DOWNLOAD LINK AT THE END OF THE POST
This lovely darling is a simple design for the coming spring – so sorry for being too excited for the sun! I am so fed up with the rain and snow now!
I named this dress Karen, after a friend of mine who loves sewing simple things despite having the skills of a professional tailor. She says the beauty of a garment does not lay in how complex its details are, but in the meticulously cut and sewn lines.
I personally particularly love this design, because it helps to cover my growing belly – I am so looking forward to the sunny days ahead!
Let’s take a look at the 3D simulation of this lovely dress:
The Karen ruffled waist dress is created in 10 sizes from XXS to 5XL, which means even if you are skinny or chubby, you can find one that fits you best!
The pattern is made using layered PDF, please check for your desired size before printing so you won’t waste your paper. I have included a first page with many details about sizing and printing, so please first read the first page and make sure you know what size you need! If you still do not know how to print a layered PDF, please check for the instruction here.
You can print this using your home printer and A4/Letter paper. I calculated the printing area so that you will be able to use either type of paper to print the pattern out perfectly. Always print the first page first and check with the test square if you are printing at the right scale before you print out the whole pattern – avoid waste of ink and waste of paper, save the earth!
Some PC may print smaller than actual size even when you choose 100% scale – I don’t know why this problem exist, but my HP laptop cannot print true to size. I have to scale up to 103% to get the right size. You may need to check with your PC to see if it prints true to size, if not, scale up a bit.
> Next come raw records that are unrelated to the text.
Lemma greedy_loop_inv b ops :
  reward_contract → greedy_inv b ops (foldl (greedy_step b) (0, -1) ops).
Proof.
  intros Hc. induction ops as [|op ops IH] using rev_ind.
  - left. cbn. split_and!; [done..|]. intros op Hop. by apply elem_of_nil in Hop.
  - rewrite foldl_snoc. destruct (foldl (greedy_step b) (0, -1) ops) as [m best].
    unfold greedy_step. cbn [fst snd] in *. case_decide as Hd.
    + right. exists (length ops). cbn [fst snd]. destruct Hd as [Hl Hm].
      split_and!; [by rewrite list_lookup_middle|done..|].
      intros j op' Hj Hop'. 
      destruct (decide (j < length ops)%nat) as [Hlt|Hge].
      * rewrite lookup_app_l in Hj by done.
        destruct IH as [(_ & _ & Hno)|(i & _ & _ & _ & Hmax)].
        -- exfalso. eapply Hno; [|done]. by eapply list_elem_of_lookup_2.
        -- cbn [fst snd] in Hmax. destruct (Hmax j op' Hj Hop') as [Hle _].
           split; [lia|intros; lia].
      * apply lookup_lt_Some in Hj as Hlen. rewrite length_app in Hlen. cbn in Hlen.
        assert (j = length ops) as -> by lia. rewrite list_lookup_middle in Hj by done.
        injection Hj as <-. split; [lia|done].
    + destruct IH as [(Hb & Hm & Hno)|(i & Hi & Hl & Hm & Hmax)]; cbn [fst snd] in *.
      * left. cbn [fst snd]. split_and!; [done..|].
        intros op' [Hop'|Hop']%elem_of_app; [by apply Hno|].
        apply list_elem_of_singleton in Hop'. subst op'.
        intros Hl. destruct (Hc b op) as [?|?]; [done|]. apply Hd. split; [done|lia].
      * right. exists i. cbn [fst snd]. split_and!; [by apply lookup_app_l_Some|done..|].
        intros j op' Hj Hop'.
        destruct (decide (j < length ops)%nat) as [Hlt|Hge].
        -- rewrite lookup_app_l in Hj by done. by apply Hmax.
        -- apply lookup_lt_Some in Hj as Hlen. rewrite length_app in Hlen. cbn in Hlen.
           assert (j = length ops) as -> by lia. rewrite list_lookup_middle in Hj by done.
           injection Hj as <-. 
           assert ((slide b op).2 < m)
             by (destruct (decide (m ≤ (slide b op).2)); [exfalso; by apply Hd|lia]).
           split; [lia|intros; lia].
Qed.


Lemma directions_lookup (j : nat) op : directions !! j = Some op → op = Z.of_nat j.
Proof.
  unfold directions. do 4 (destruct j as [|j]; [intros [= <-]; done|]). done.
Qed.

Lemma directions_not_sentinel op : op ∈ directions → op ≠ -1.
Proof. intros Hop ->. apply list_elem_of_In in Hop. simpl in Hop. lia. Qed.

Lemma tree_search_as_computed p game d :
  0 < d →
  (tree_search p game d).1 =
    foldl (λ best_score op, Z.max best_score (branch_score_as_computed p game d op))
          0 (opcode p).
Proof.
  intros Hd. rewrite tree_search_node by done. cbn [fst].
  assert (Hloop : ∀ ops best,
    foldl (λ best_score op,
             let '(after, reward) := slide game op in
             let score :=
               if decide (reward ≠ -1)
               then reward + (tree_search p after (d - 1)).1
               else 0 in
             Z.max best_score (score + reward)) best ops =
    foldl (λ best_score op, Z.max best_score (branch_score_as_computed p game d op))
          best ops); [|apply Hloop].
  induction ops as [|op ops IH]; intros best; [done|].
  cbn [foldl]. rewrite IH. f_equal. unfold branch_score_as_computed.
  destruct (slide game op) as [after reward]. case_decide; f_equal; lia.
Qed.

(** The opcodes stay a permutation of 0..3: the constructor lists them in
    order, only [random_action] shuffles them. *)
Lemma take_action_opcode p b :
  shuffle_contract → opcode p ≡ₚ directions → opcode (take_action p b).2 ≡ₚ directions.
Proof.
  intros Hsh Hp. unfold take_action, random_action. repeat case_decide; [done..|].
  pose proof (Hsh (opcode p) (rng (base p))) as Hs.
  destruct (shuffle _ _) as [opcode' e]. cbn [fst snd opcode] in *. by rewrite Hs.
Qed.

Lemma take_action_greedy_opcode p b :
  play_type p = "greedy" → (take_action p b).2 = p.
Proof. intros Hp. unfold take_action. by rewrite decide_True. Qed.

(** C3. With the opcodes in their order 0..3, the greedy selector returns
    the null action iff no direction is legal; otherwise it returns the slide
    of a legal direction whose reward is the largest among the legal ones,
    and of the directions with that reward it is the last one. *)
Theorem greedy_action_spec p b :
  reward_contract → opcode p = directions →
  (greedy_action p b = NoAction ↔ ∀ op, op ∈ directions → ¬ legal b op) ∧
  ((∃ op, op ∈ directions ∧ legal b op) →
   ∃ best, greedy_action p b = Slide best ∧ best ∈ directions ∧ legal b best ∧
     ∀ op, op ∈ directions → legal b op →
       (slide b op).2 ≤ (slide b best).2 ∧
       ((slide b op).2 = (slide b best).2 → op ≤ best)).
Proof.
  intros Hc Hops. unfold greedy_action. rewrite Hops.
  pose proof (greedy_loop_inv b directions Hc) as Hinv.
  destruct (foldl (greedy_step b) (0, -1) directions) as [m best].
  unfold action_of_best.
  destruct Hinv as [(Hb & Hm & Hno)|(i & Hi & Hl & Hm & Hmax)]; cbn [fst snd] in *.
  - subst best. rewrite decide_False by lia. split; [done|].
    intros (op & Hop & Hlop). by destruct (Hno op Hop).
  - assert (best ∈ directions) as Hin by (by eapply list_elem_of_lookup_2).
    rewrite decide_True by (by apply directions_not_sentinel). split.
    + split; [done|]. intros Hno. by destruct (Hno best Hin).
    + intros _. exists best. split_and!; [done..|].
      intros op [j Hj]%list_elem_of_lookup Hlop.
      destruct (Hmax j op Hj Hlop) as [Hle Hlast]. rewrite <- Hm. split; [done|].
      intros Heq. apply Hlast in Heq.
      apply directions_lookup in Hj, Hi. lia.
Qed.

Lemma heuristic_loop_inv p b ops :
  reward_contract → selector_inv b ops (foldl (heuristic_step p b) (0, -1) ops).
Proof.
  intros Hc. induction ops as [|op ops IH] using rev_ind.
  - split; [done|]. left. cbn. split_and!; [done..|]. intros op Hop. by apply elem_of_nil in Hop.
  - rewrite foldl_snoc. destruct (foldl (heuristic_step p b) (0, -1) ops) as [m best].
    destruct IH as [Hm IH]. cbn [fst snd] in *.
    unfold heuristic_step. pose proof (Hc b op) as Hr. unfold selector_inv, legal in *.
    destruct (slide b op) as [after reward] eqn:Hs. cbn [fst snd] in *.
    pose proof (tree_search_nonneg p after 1 ltac:(lia)) as Hcritic.
    repeat case_decide; cbn [fst snd].
    + split; [lia|]. right. rewrite Hs. split; [|done].
      apply elem_of_app. right. by apply list_elem_of_singleton.
    + split; [done|]. right. destruct IH as [(? & ? & ?)|[? ?]]; [lia|].
      split; [|done]. apply elem_of_app. by left.
    + split; [done|]. destruct IH as [(? & ? & Hno)|[? ?]]; [left|right].
      * split_and!; [done..|]. intros op' [?|Hop']%elem_of_app; [by apply Hno|].
        apply list_elem_of_singleton in Hop'. subst op'. rewrite Hs. cbn. lia.
      * split; [|done]. apply elem_of_app. by left.
Qed.

Lemma selector_result b ops st :
  (∀ op, op ∈ ops → op ≠ -1) → selector_inv b ops st →
  ((∀ op, op ∈ ops → ¬ legal b op) → action_of_best st.2 = NoAction) ∧
  ((∃ op, op ∈ ops ∧ legal b op) →
   ∃ op, action_of_best st.2 = Slide op ∧ op ∈ ops ∧ legal b op).
Proof.
  intros Hops [_ [(Hb & _ & Hno)|[Hin Hl]]]; unfold action_of_best.
  - rewrite Hb, decide_False by lia. split; [done|]. intros (op & Hop & Hlop). by destruct (Hno op).
  - rewrite decide_True by (by apply Hops). split; [|by eauto].
    intros Hno. by destruct (Hno _ Hin).
Qed.

Lemma greedy_selector_inv b ops :
  reward_contract → selector_inv b ops (foldl (greedy_step b) (0, -1) ops).
Proof.
  intros Hc. destruct (greedy_loop_inv b ops Hc) as [(Hb & Hm & Hno)|(i & Hi & Hl & Hm & _)].
  - split; [lia|]. by left.
  - split; [|right; split; [by eapply list_elem_of_lookup_2|done]].
    rewrite Hm. destruct (Hc b (foldl (greedy_step b) (0, -1) ops).2); [done|lia].
Qed.

Lemma random_action_loop_spec b ops :
  ((∀ op, op ∈ ops → ¬ legal b op) → random_action_loop b ops = NoAction) ∧
  ((∃ op, op ∈ ops ∧ legal b op) →
   ∃ op, random_action_loop b ops = Slide op ∧ op ∈ ops ∧ legal b op).
Proof.
  induction ops as [|op ops [IHno IHsome]]; cbn [random_action_loop].
  - split; [done|]. intros (op & Hop & _). by apply elem_of_nil in Hop.
  - case_decide as Hd.
    + split; [|intros _; exists op; split_and!; [done|left|done]].
      intros Hno. destruct (Hno op); [left|done].
    + split.
      * intros Hno. apply IHno. intros op' Hop'. apply Hno. by right.
      * intros (op' & [->|Hop']%elem_of_cons & Hl); [done|].
        destruct IHsome as (best & ? & ? & ?); [by eauto|].
        exists best. split_and!; [done|by right|done].
Qed.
HOW TO SEW THE KAREN RUFFLED WAIST DRESS
The Karen ruffled waist dress is so simple you can sew it with very limited skills! So start your project now!
You will need
- Fabric of your choice
- Scissors, pencil or fabric marker, ruler, pins
- Sewing machine or needle and thread
What fabric can be used for this project? Although it depends on your choice, I recommend using woven fabric. Opt for soft flowy fabric for a romantic look, solid color or fun prints, each will create a unique style.
How much fabric do you need for this piece of garment? You may need to check how much fabric you need before buying. It will depend on the selected pattern size, the width, and design of the fabric you plan to use. Just to be sure, print all the paper patterns and lay them out at the width of fabric you plan to use (usually from 90 to 150 centimeters or 35 to 60 inches). Measure how much fabric you will need. Don’t forget to account for pieces that need to be cut multiple times and pieces that are cut on the fold.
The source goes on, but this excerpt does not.